18 Text data foundations
Learning Objectives
- Explain principles of language models including tokens and embeddings
- Explain the logic of language based machine learning models
- Describe language model uses
- Use foundational text tools
Chapter content
The purpose of this chapter is to introduce you to concepts and tools that are used with business text. Information is often stored in forms that are not accessible in a structured format that can easily be fed into traditional analyses. For example, information could be contained in text documents, images, or audio files. This and the next chapters will focus on text data. Textual content can be small strings in an otherwise structured data set, text that contains numeric or qualitative data, longer strings that can be converted to or included in a structured data set, or may be the primary data source.

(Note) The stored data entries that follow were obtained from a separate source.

(** C5, amended: for every sequence of [GetOrCreateContext] and
    [ReturnContext] calls on one key of a new manager, as long as the
    [int32] count cannot overflow (a positive ceiling, or fewer than 2^31
    calls), every call returns, and the count of the key's context is
    creates + shares - decrements, where decrements counts the returns
    that found a positive count; it is never negative, and a return on an
    open context whose count is 0 leaves it at 0. *)
Theorem count_is_takes_minus_decrements (k : string) (cc : ContextConfig) (cs : list call) :
  k ≠ ""%string → MaxReferences cc < 2 ^ 31 →
  0 < MaxReferences cc ∨ Z.of_nat (length cs) < 2 ^ 31 →
  (∃ s t, run_calls k cs (NewContextManager (Some cc) empty_state, tally0) = Ret (s, t) ∧
          key_count k s =
            (if creates t =? 0 then None
             else Some (creates t + shares t - decrements t)) ∧
          0 <= creates t + shares t - decrements t ∧
          creates t <= 1 ∧ decrements t <= returns t) ∧
  (∀ s l c, heap s !! l = Some c → closed c = false → referenceCount c = 0 →
     ∃ s', ReturnContext (Some l) s = Ret (s', None) ∧
           (referenceCount <$> heap s' !! l) = Some 0).
Proof.
  intros Hk Hceil Hbound. split.
  - destruct (run_calls_counted k cc Hk Hceil cs 0 (NewContextManager (Some cc) empty_state)
                tally0) as (s & t & Hrun & Hinv).
    { exists ∅. simpl. rewrite lookup_empty. split_and!; done. }
    { destruct Hbound; [by left|right; lia]. }
    exists s, t. split; [done|].
    destruct Hinv as (m & Hcache & Hcfg & Hsh & Hdec & Hn & Hm).
    unfold key_count. rewrite (registry_cache _ _ Hcache).
    destruct (m !! k) as [l|]; simpl.
    + destruct Hm as (c & Hl & Hc & Hcr & Hrc & Hpos). rewrite Hl, Hcr. simpl.
      split_and!; try lia. f_equal. lia.
    + destruct Hm as (-> & -> & ->). simpl. split_and!; try done; lia.
  - intros s l c Hl Hc Hrc. unfold ReturnContext. rewrite Hl, Hc, Hrc. simpl.
    eexists. split; [done|]. simpl.
    rewrite list_lookup_insert_eq by by eapply lookup_lt_Some. done.
Qed.

Lemma count_is_takes_minus_decrements_witness :
  ∃ s t, run_calls "a" [CallGet cfgA 0; CallReturn; CallReturn; CallGet cfgA 1]
           (NewContextManager (Some newDefaultConfig) empty_state, tally0) = Ret (s, t) ∧
         key_count "a" s =
           (if creates t =? 0 then None else Some (creates t + shares t - decrements t)).
Proof.
  destruct (count_is_takes_minus_decrements "a" newDefaultConfig
              [CallGet cfgA 0; CallReturn; CallReturn; CallGet cfgA 1])
    as [(s & t & Hrun & Hcount & _) _].
  - discriminate.
  - reflexivity.
  - left. reflexivity.
  - exists s, t. split; [exact Hrun|exact Hcount].
Defined.

(** * Further properties of the code *)

(** ** Contexts *)

(** X1: [CreateChild] never adds a child.  On a closed receiver it reports
    [ErrContextClosed] and changes nothing; on an open receiver it does
    not return, because it calls [RegisterChild] while holding the mutex
    that [RegisterChild] takes. *)
Theorem CreateChild_never_succeeds (now : Z) (l : nat) (c : MemoryContext) (s : state) :
  heap s !! l = Some c →
  CreateChild now (Some l) s =
    if closed c then Ret (s, Some ErrContextClosed) else Deadlock.
Proof.
  intros Hl. unfold CreateChild. rewrite Hl. destruct (closed c); [done|]. simpl.
  rewrite lookup_app_l by by eapply lookup_lt_Some. rewrite Hl.
  destruct (decide (l ∈ [l])) as [|Hne]; [done|]. destruct Hne. by left.
Qed.

Lemma CreateChild_never_succeeds_witness : CreateChild 1 (Some 0%nat) taken1 = Deadlock.
Proof.
  apply (CreateChild_never_succeeds 1 0 (with_count 1 (with_active true (sample_ctx [] ∅)))).
  reflexivity.
Defined.

(** A call of [Close] changes no context whose mutex the goroutine
    holds. *)
Lemma Close_fuel_held (f : nat) (held : list nat) (mc : ptr) (s s' : state)
    (e : option error) (x : nat) :
  Close_fuel f held mc s = Ret (s', e) → x ∈ held → heap s' !! x = heap s !! x.
Proof.
  intros Hcall Hx. apply Close_fuel_evolves in Hcall as [_ Hev].
  destruct (heap s !! x) as [c|] eqn:Hc.
  - destruct (ev_ctx _ _ _ Hev x c Hc) as [?|((Hnot & _) & _)]; [done|]. by destruct Hnot.
  - apply lookup_ge_None. rewrite (ev_len _ _ _ Hev). by apply lookup_ge_None.
Qed.

(** X6: a [Close] that reports an error leaves the receiver as it was:
    still open, with its pools and its children recorded, so that the call
    can be repeated.  The error is the wrapped error of a pool or of a
    child. *)
Theorem Close_error_keeps_receiver (l : nat) (c : MemoryContext) (s s' : state) (e : error) :
  heap s !! l = Some c → Close (Some l) s = Ret (s', Some e) →
  heap s' !! l = Some c ∧ closed c = false ∧
  ∃ inner, e = ErrWrap "failed to close pool" inner ∨
           e = ErrWrap "failed to close child context" inner.
Proof.
  intros Hl Hclose. unfold Close in Hclose.
  apply Close_fuel_cases in Hclose as (l' & c' & [= <-] & Hl' & _ & H).
  rewrite Hl in Hl'. injection Hl' as <-.
  destruct H as [(_ & _ & [=])|(Hc & s1 & e1 & Hp & H)].
  destruct H as [(_ & <- & <-)|(-> & s2 & e2 & Hch & H)].
  - pose proof Hp as Hp'. apply close_pools_spec in Hp' as (Hh & _).
    split_and!; [by rewrite Hh|done|].
    clear Hh. revert s Hl Hp. generalize (map_to_list (ctx_pools c)).
    intros ps. induction ps as [|[t p] ps IH]; intros s Hl; simpl; [done|].
    destruct (pstore s !! p) as [pl|]; [|done]. destruct (pool.Close pl) as [pl' [e0|]].
    + intros [= _ <-]. eauto.
    + apply IH. done.
  - destruct H as [(_ & <- & <-)|(_ & _ & [=])].
    apply close_pools_spec in Hp as (Hh & _).
    assert (heap s' !! l = heap s1 !! l ∧
            ∃ inner, e = ErrWrap "failed to close child context" inner) as [Hsame Hwrap].
    { clear Hl Hc Hh. revert s1 Hch. generalize (children c). intros cs.
      induction cs as [|ch cs IH]; intros s1; simpl; [done|].
      destruct (Close_fuel _ _ ch s1) as [[t e1]| | |] eqn:Hcall; simpl; try done.
      pose proof (Close_fuel_held _ _ _ _ _ _ l Hcall ltac:(left)) as Hkeep.
      destruct e1 as [e1|].
      - intros [= <- <-]. split; [done|]. eauto.
      - intros Hrest. destruct (IH t Hrest) as [Hs Hw].
        split; [congruence|done]. }
    split_and!; [by rewrite Hsame, Hh|done|]. destruct Hwrap as [inner ->]. eauto.
Qed.

Lemma Close_error_keeps_receiver_witness :
  heap (state_of (Close (Some 0%nat) stuck)) !! 0%nat = Some (sample_ctx [] {["A" := 0%nat]}).
Proof.
  destruct (Close_error_keeps_receiver 0 (sample_ctx [] {["A" := 0%nat]}) stuck
              (state_of (Close (Some 0%nat) stuck))
              (ErrWrap "failed to close pool" ErrPool)) as [H _];
    [reflexivity|reflexivity|exact H].
Defined.

(** X5: once [Close] has succeeded on a context, the context refuses
    everything: [Acquire] yields nothing, [Release] reports [false],
    [CreatePool] and [CreateChild] report [ErrContextClosed], [GetPool]
    finds no pool, [ValidateContext] says no and [ReturnContext] reports
    [ErrContextClosed]; none of these calls changes the state. *)
Theorem closed_context_refuses (l : nat) (s s' : state) (t : string)
    (cfg : pool.PoolConfig) (obj : pool.Obj) (now : Z) :
  closed_inv s → Close (Some l) s = Ret (s', None) →
  Acquire t (Some l) s' = Ret (s', None) ∧
  Release t obj (Some l) s' = Ret (s', false) ∧
  CreatePool t cfg (Some l) s' = Ret (s', Some ErrContextClosed) ∧
  CreateChild now (Some l) s' = Ret (s', Some ErrContextClosed) ∧
  GetPool t (Some l) s' = Ret (s', None) ∧
  ValidateContext (Some l) s' = Ret false ∧
  ReturnContext (Some l) s' = Ret (s', Some ErrContextClosed).
Proof.
  intros Hinv Hclose.
  destruct (Close_fuel_is_closed _ _ _ Hclose) as (c' & Hl' & Hc').
  unfold Close in Hclose. apply Close_fuel_evolves in Hclose as [_ Hev].
  pose proof (evolves_closed_inv _ _ _ Hev Hinv) as Hinv'.
  destruct (closed_inv_lookup _ _ _ Hinv' Hl' Hc') as (Hpools & _).
  unfold Acquire, Release, CreatePool, CreateChild, GetPool, ValidateContext, ReturnContext.
  rewrite Hl', Hc', Hpools, lookup_empty. done.
Qed.

Lemma closed_context_refuses_witness :
  Acquire "A" (Some 0%nat) (state_of (Close (Some 0%nat) tree3)) =
    Ret (state_of (Close (Some 0%nat) tree3), None).
Proof.
  destruct (closed_context_refuses 0 tree3 (state_of (Close (Some 0%nat) tree3)) "A"
              {| pool.cfg_invalid := false; pool.cfg_close_fails := false |}
              {| pool.obj_type := "A"; pool.obj_id := 0 |} 0) as [H _].
  - apply tree3_closed_inv.
  - reflexivity.
  - exact H.
Defined.

Lemma close_children_all (closeChild : ptr → state → result (state * option error))
    (cs : list ptr) (s s' : state) :
  close_children closeChild cs s = Ret (s', None) →
  ∀ ch, ch ∈ cs → ∃ t t', closeChild ch t = Ret (t', None).
Proof.
  intros Hloop.
  destruct (close_children_loop closeChild (λ _, True)
              (λ ch _, ∃ t t', closeChild ch t = Ret (t', None)) cs) with (s := s)
    (s' := s') (e := @None error) as (_ & _ & Hall); try done.
  - intros ch t t' e _ _ Hcall. split; [done|]. split; [|done]. intros ->. eauto.
  - by apply Hall.
Qed.

(** X13: [Close] never succeeds on an open context that is in its own
    children: the nested call waits for the mutex the outer call holds. *)
Theorem Close_self_child_never_succeeds (l : nat) (c : MemoryContext) (s s' : state) :
  heap s !! l = Some c → closed c = false → Some l ∈ children c →
  Close (Some l) s ≠ Ret (s', None).
Proof.
  intros Hl Hc Hin Hclose. unfold Close in Hclose.
  apply Close_fuel_cases in Hclose as (l' & c' & [= <-] & Hl' & _ & H).
  rewrite Hl in Hl'. injection Hl' as <-.
  destruct H as [(Hc' & _)|(_ & s1 & e1 & _ & H)]; [congruence|].
  destruct H as [([e' ->] & _ & [=])|(_ & s2 & e2 & Hch & H)].
  destruct H as [([e' ->] & _ & [=])|(-> & _)].
  destruct (close_children_all _ _ _ _ Hch (Some l) Hin) as (t & t' & Hcall).
  destruct (length (heap s)) as [|f]; [done|].
  apply Close_fuel_cases in Hcall as (x & _ & [= <-] & _ & Hnot & _).
  apply Hnot. by left.
Qed.

Lemma Close_self_child_never_succeeds_witness :
  Close (Some 0%nat) self_child ≠ Ret (self_child, None).
Proof.
  apply (Close_self_child_never_succeeds 0 (sample_ctx [Some 0%nat] ∅) self_child self_child).
  - reflexivity.
  - reflexivity.
  - left.
Defined.

(** X14: [CreatePool] on an open context stores the new pool under the
    object type, where [GetPool] finds it; the pools of the other types
    stay, and so does every pool allocated before, so a pool that is
    replaced is dropped without being closed.  No other context changes. *)
Theorem CreatePool_then_GetPool (t : string) (cfg : pool.PoolConfig) (l : nat)
    (c : MemoryContext) (s : state) (m : gmap string nat) (poolObj : pool.Pool) :
  heap s !! l = Some c → closed c = false → pools c = Some m →
  pool.NewPool cfg t = Some poolObj →
  ∃ s', CreatePool t cfg (Some l) s = Ret (s', None) ∧
        GetPool t (Some l) s' = Ret (s', Some (length (pstore s))) ∧
        pstore s' !! length (pstore s) = Some poolObj ∧
        (∀ t', t' ≠ t → GetPool t' (Some l) s' = Ret (s', m !! t')) ∧
        (∀ p pl, pstore s !! p = Some pl → pstore s' !! p = Some pl) ∧
        (∀ x, x ≠ l → heap s' !! x = heap s !! x).
Proof.
  intros Hl Hc Hm Hnew. unfold CreatePool. rewrite Hl, Hc, Hnew, Hm.
  eexists. split; [done|].
  assert (l < length (heap s))%nat as Hlt by by eapply lookup_lt_Some.
  unfold GetPool. simpl. rewrite list_lookup_insert_eq by done.
  unfold ctx_pools. simpl. split_and!.
  - by rewrite lookup_insert_eq.
  - by apply list_lookup_middle.
  - intros t' Ht'. by rewrite lookup_insert_ne.
  - intros p pl Hp. by apply lookup_app_l_Some.
  - intros x Hx. by rewrite list_lookup_insert_ne.
Qed.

Text in accounting- text sources, types, and information content
Businesses produce, consume, and store vast amounts of text data. This text data can be used to understand customer sentiment, to predict future performance, to understand the competitive landscape, and to make better decisions. Sometimes text data is a small part of a larger data set, and sometimes it is the primary data source. Text data can be structured, semi-structured, or unstructured.
Text is also an important source and product of accounting information. For example, financial reports contain more textual information than numbers in the form of notes, supplementary disclosures, and explanations. Financial reports also incorporate contracts, leases, bonds, workflows, and other documents that lead to accounting numbers and require financial disclosures.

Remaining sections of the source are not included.